Chapter 9 follows that exactly.
Act one is Widow Maren's drying rack and the conversation by the woodpile. Fionn decides to visit the forbidden clearing. Colm agrees. They make a bet. This is the ordinary world—two boys who know each other's rhythms, who bicker like they've been bickering for years.
Act two is the journey. The bone alley. The Boneholder territory where people pull their children inside when Fionn passes. Colm's father's kill site, where Colm reveals something he's never said aloud. The obstacles aren't external dangers—they're internal ones. The curse pressing against Fionn's skin. The expectations pressing against Colm's future.
Act three is the clearing itself. The moment Fionn kneels in the ash and waits for the wrongness to hit. And it doesn't.
The Amblin trick is earned sentiment. You spend an hour with these kids being kids—annoying each other, competing, deflecting—so when the emotional moment arrives, it lands. You've earned the right to feel something.
I tried to do that here. The "witness, not accomplice" exchange. The bet about apologizing to Widow Maren. All of it building toward the moments that matter.
Colm appearing at the mouth of the bone alley. Not waving. Just waiting.
Neither of them mentioning it afterward.
That's the friendship. That's what I wanted to capture. The showing up. The not making a thing of it.
Here's what I was actually writing about: Fionn deciding he's done being defined by the curse.
For twelve years, everyone has told him what he is. Cursed. Wrong. Even his own body seems to agree—the way dragon bone makes his skin crawl, the way he's always looking at the sky without knowing why.
This chapter is Fionn going to the one place where the curse should be strongest. The origin point. The circle of dragon blood where they found him. And discovering... nothing. No wrongness. No confirmation of what everyone believes.
The clearing was just a clearing. The earth was just earth.
He's not cured. He's not explained. But he's no longer waiting for his own body to condemn him. That's the shift. That's the coming of age.
Colm matters here too. More than I initially planned.
He's the Boneholder's son who should be learning to hunt dragons like his father. Who has "the eye," whatever that means. Who carries his own weight of expectation.
And he chooses to spend his day walking into forbidden territory with the cursed boy. Not because he doesn't know what people think. Because he doesn't care.
"Worth it."
That's the whole friendship in two words. I could have written a speech. Could have had Colm explain what Fionn means to him. But those films never do that. The kids in Stand By Me don't talk about how much they love each other. They just keep walking together. They just show up.
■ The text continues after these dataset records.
(** X11. The dictionary of accepted parameters has exactly the names of
    the [parameters] property, and what it holds under a name is one of the
    parameters of that name listed by the property. *)
Theorem V20_accepted_names_are_the_parameters :
  forall (self : V20.Request) (ps : list V20.ParameterBase),
    V20.parameters_property self = Ok ps ->
    exists accepted,
      V20.accepted_parameters self = Ok accepted /\
      (forall n, get n accepted <> None <-> In n (map V20.name ps)) /\
      (forall n q, get n accepted = Some q -> In q ps /\ V20.name q = n).
Proof.
  intros self ps P. unfold V20.parameters_property in P.
  unfold V20.accepted_parameters.
  destruct (getitem (V20.path self) (V20.paths (V20.root self))) as [item|];
    cbn [bind] in *; [|discriminate].
  injection P as <-. eexists. split; [reflexivity|].
  change (fun acc x => update acc [(V20.name x, x)])
    with (fun acc (x : V20.ParameterBase) => set (V20.name x) x acc).
  change V20.not_body with (fun x : V20.ParameterBase => negb (V20.in_ x =? "body")).
  set (ps := filter _ _).
  split.
  - intro n. rewrite get_fold_by_name. simpl get.
    destruct (find (fun x => V20.name x =? n) (List.rev ps)) as [q|] eqn:F.
    + split; [|discriminate]. intros _. apply find_some in F. destruct F as [I E].
      apply String.eqb_eq in E. subst n. apply in_map. apply in_rev. exact I.
    + split; [congruence|]. intro I. exfalso.
      apply in_map_iff in I. destruct I as (q & E & I).
      pose proof (find_none _ _ F q (proj1 (in_rev ps q) I)) as N.
      cbn beta in N. rewrite E, String.eqb_refl in N. discriminate.
  - intros n q G. rewrite get_fold_by_name in G. simpl get in G.
    destruct (find (fun x => V20.name x =? n) (List.rev ps)) as [q'|] eqn:F;
      [|discriminate].
    injection G as <-. apply find_some in F. destruct F as [I E].
    split; [apply in_rev; exact I|apply String.eqb_eq; exact E].
Qed.
Lemma POST_validation_failure_witness :
  Route.handle Reference.platform Scenario.env_configured Scenario.world_ok
    (Scenario.request_with Scenario.body_C None)
  = (inr {| Route.status_code := 422;
            Route.json_body :=
              VObj [ (js "message", VStr (js "Validation failed"));
                     (js "issues",
                       VArr [ VStr (js "workflowTag is required");
                              VStr (js "Provide at least one recipient");
                              VStr (js "message is required") ]) ] |},
     [])
  /\ Route.handle Reference.platform Scenario.env_configured Scenario.world_ok
       (Scenario.request_with Scenario.body_faulty None)
     = (inr {| Route.status_code := 422;
               Route.json_body :=
                 VObj [ (js "message", VStr (js "Validation failed"));
                        (js "issues",
                          VArr [ VStr (js "workflowTag is required");
                                 VStr (js "Recipients must be numeric in international format");
                                 VStr (js "Expected string, received number");
                                 VStr (js "Invalid url");
                                 VStr (js "Expected string, received number");
                                 VStr (js "sendAt must be a valid ISO 8601 date string") ]) ] |},
        [])
  /\ violations Reference.platform Scenario.body_faulty
     = [ Issue [Key k_workflowTag] (too_small_string 1) (js "workflowTag is required");
         Issue [Key k_recipients; Index 1] invalid_string_regex
           (js "Recipients must be numeric in international format");
         Issue [Key k_recipients; Index 3] (invalid_type t_string t_number)
           (js "Expected string, received number");
         Issue [Key k_mediaUrl] invalid_string_url (js "Invalid url");
         Issue [Key k_workflowVars; Key (js "retries")] (invalid_type t_string t_number)
           (js "Expected string, received number");
         Issue [Key k_sendAt] custom
           (js "sendAt must be a valid ISO 8601 date string") ].
Proof.
  split; [|split].
  - exact (proj2 (proj2 (POST_validation_failure Reference.platform
                           Scenario.env_configured Scenario.world_ok
                           (Scenario.request_with Scenario.body_C None) eq_refl))
             eq_refl).
  - exact (proj1 (proj1 (POST_validation_failure Reference.platform
                           Scenario.env_configured Scenario.world_ok
                           (Scenario.request_with Scenario.body_faulty None) eq_refl)
                    Scenario.body_faulty
                    (violations Reference.platform Scenario.body_faulty)
                    eq_refl eq_refl)).
  - symmetry.
    exact (proj1 (proj2 (proj2 (proj1 (POST_validation_failure Reference.platform
                           Scenario.env_configured Scenario.world_ok
                           (Scenario.request_with Scenario.body_faulty None) eq_refl)
                    Scenario.body_faulty
                    [ Issue [Key k_workflowTag] (too_small_string 1)
                        (js "workflowTag is required");
                      Issue [Key k_recipients; Index 1] invalid_string_regex
                        (js "Recipients must be numeric in international format");
                      Issue [Key k_recipients; Index 3] (invalid_type t_string t_number)
                        (js "Expected string, received number");
                      Issue [Key k_mediaUrl] invalid_string_url (js "Invalid url");
                      Issue [Key k_workflowVars; Key (js "retries")]
                        (invalid_type t_string t_number)
                        (js "Expected string, received number");
                      Issue [Key k_sendAt] custom
                        (js "sendAt must be a valid ISO 8601 date string") ]
                    eq_refl eq_refl)))).
Defined.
The risk with this chapter was sentimentality. The Amblin films can tip into it—the score tells you what to feel, the camera lingers a beat too long. Without those tools, the prose has to work harder.
So I kept it spare. Colm at the bone alley is one sentence: "Colm." He stood there. Waiting.
No commentary. No "Fionn felt a rush of gratitude." Just the action. The presence. Trust the reader to feel it.
Same with the ending. "Worth it." Full stop. Not "Worth it, Colm said, and Fionn understood in that moment that their friendship transcended the petty divisions of Boneholder and Edge-dweller, that—"
No. Just: "Worth it."
I don't know if I pulled it off. The balance between warmth and restraint is thin. One extra sentence of interiority and you've crossed into sentimentality. One sentence too few and you've lost the emotional thread entirely.
But this was the chapter I wanted to write. Two boys. A forbidden place. A friendship that doesn't explain itself.
If you've ever had a person who just showed up—not waving, just waiting—you know what this chapter is about.
That's what I was reaching for. That specific kind of love.